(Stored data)
Definition example_env : env :=
  Example.env 0 (fun _ => false) (fun _ => true) (fun _ => true) None.

(** A server on which the peer's stream 1 has received ten octets, which
    the host has consumed. *)
Definition example_conn : quicly_conn_t :=
  run_trace example_env 5
    [api_receive (AckScheduling.cleartext_packet ([0xc0; 1] ++ replicate 10 7));
     api_recvbuf_shift 1 10]
    (create_connection example_env Example.ctx false).

(** The first four of these octets, sent again. *)
Definition example_frame : quicly_stream_frame_t :=
  {| sf_stream_id := 1; sf_is_fin := false; sf_offset := 0; sf_data := replicate 4 7 |}.

(** X15.  A STREAM frame without FIN whose octets all lie below what the
    host has consumed from the stream is dropped: [handle_stream_frame]
    returns 0, the connection is unchanged and the callback of the stream
    is not run. *)
Theorem consumed_stream_data_is_dropped E fuel frame c s :
  quicly_get_stream c (sf_stream_id frame) = Some s ->
  sf_is_fin frame = false ->
  sf_offset frame < rb_data_off (recvbuf s) ->
  wrap64 (sf_offset frame + Z.of_nat (length (sf_data frame))) <= rb_data_off (recvbuf s) ->
  handle_stream_frame E fuel frame c = (Ok tt, c).
Proof.
  intros Hs Hfin Hoff Hend. unfold handle_stream_frame.
  unfold mbind at 1. unfold get_stream_or_open_if_new, mbind, get. cbn [fst snd].
  rewrite Hs. unfold mret at 1. unfold apply_stream_frame. rewrite Hfin.
  unfold mbind at 1. unfold mret at 1. unfold do_apply_stream_frame.
  unfold mbind at 1. unfold stream_ptr, mbind, get. cbn [fst snd].
  unfold quicly_get_stream in Hs. rewrite Hs. unfold mret at 1.
  replace (sf_offset frame <? rb_data_off (recvbuf s)) with true
    by (symmetry; apply Z.ltb_lt; exact Hoff).
  replace (wrap64 (sf_offset frame + Z.of_nat (length (sf_data frame)))
           <=? rb_data_off (recvbuf s)) with true
    by (symmetry; apply Z.leb_le; exact Hend).
  reflexivity.
Qed.

Lemma consumed_stream_data_is_dropped_witness :
  (rb_data_off ∘ recvbuf <$> quicly_get_stream example_conn 1) = Some 10
  /\ handle_stream_frame example_env 5 example_frame example_conn = (Ok tt, example_conn).
Proof.
  destruct (quicly_get_stream example_conn 1) as [s|] eqn:Hs;
    [|vm_compute in Hs; discriminate Hs].
  assert (Hoff : rb_data_off (recvbuf s) = 10)
    by (vm_compute in Hs; inversion Hs; reflexivity).
  split; [cbn; rewrite Hoff; reflexivity|].
  apply (consumed_stream_data_is_dropped example_env 5 example_frame example_conn s);
    [exact Hs | reflexivity | rewrite Hoff; reflexivity | rewrite Hoff; vm_compute; discriminate].
Defined.

End Retransmission.

(** * Streams opened by the peer *)

Module PeerStreams.

(** The stream that [open_stream] makes, once the host's callback has set
    its handler. *)
Definition accepted_stream (E : env) (handler : nat) (c : quicly_conn_t) (id : Z)
  : quicly_stream_t :=
  set_on_update (Some (app_update_cb handler)) (new_stream E c id).

(** The ids from [next] up to [sid], two by two. *)
Definition opened_by (next sid id : Z) : bool :=
  (next <=? id) && (id <=? sid) && ((id - next) mod 2 =? 0).

Section Open.

Variable E : env.
Variable handler : nat.

(** The host accepts every stream, and its callback does no more than
    setting the handler of the stream. *)
Hypothesis host_accepts :
  forall id c, on_stream_open E id c = ([do_set_on_update id handler], None).

(** One round of the loop. *)
Lemma open_peer_stream_run c :
  open_peer_stream E c
  = (Ok (peer_next_stream_id (super c)),
     peer_stream_opened
       (put_stream (peer_next_stream_id (super c))
          (accepted_stream E handler c (peer_next_stream_id (super c)))
          (put_stream (peer_next_stream_id (super c))
             (new_stream E c (peer_next_stream_id (super c))) c))).
Proof.
  unfold open_peer_stream. unfold mbind at 1. unfold get at 1. cbv beta iota.
  unfold mbind at 1. unfold open_stream at 1, modify at 1. cbv beta iota.
  unfold mbind at 1. unfold call_on_stream_open at 1.
  unfold mbind at 1. unfold get at 1. cbv beta iota. rewrite host_accepts.
  cbn [run_app_actions run_app_action]. unfold update_stream, stream_ptr.
  unfold mbind, get, modify, mret, ret_of. cbn.
  rewrite !lookup_insert. rewrite !decide_True by reflexivity. cbn.
  rewrite !lookup_insert. rewrite !decide_True by reflexivity. cbn.
  reflexivity.
Qed.

(** What a new stream is made from is not touched by opening streams. *)
Lemma new_stream_after_open c id sid s s' :
  new_stream E (peer_stream_opened (put_stream sid s (put_stream sid s' c))) id
  = new_stream E c id.
Proof. reflexivity. Qed.

Lemma opened_by_first next sid id :
  next <= sid -> (sid - next) mod 2 = 0 ->
  opened_by next sid id = (id =? next) || opened_by (next + 2) sid id.
Proof.
  intros Hle Hpar. unfold opened_by.
  destruct (id =? next) eqn:Hid.
  - apply Z.eqb_eq in Hid. subst id. rewrite Z.sub_diag. cbn [orb].
    rewrite Z.leb_refl. replace (next <=? sid) with true by (symmetry; apply Z.leb_le; lia).
    reflexivity.
  - apply Z.eqb_neq in Hid. cbn [orb].
    replace ((id - (next + 2)) mod 2) with ((id - next) mod 2)
      by (replace (id - (next + 2)) with (id - next + (-1) * 2) by lia;
          symmetry; apply Z_mod_plus_full).
    destruct ((id - next) mod 2 =? 0) eqn:Hmod; [|rewrite !andb_false_r; reflexivity].
    apply Z.eqb_eq in Hmod. rewrite !andb_true_r.
    destruct (Z.leb_spec next id), (Z.leb_spec (next + 2) id); try reflexivity;
      Z.div_mod_to_equations; lia.
Qed.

→ PROBLEM REQUIREMENTS
Going through the entries, return every line holding the word "Hfin".

→ SOLVED PROBLEM
  intros Hs Hfin Hoff Hend. unfold handle_stream_frame.
  rewrite Hs. unfold mret at 1. unfold apply_stream_frame. rewrite Hfin.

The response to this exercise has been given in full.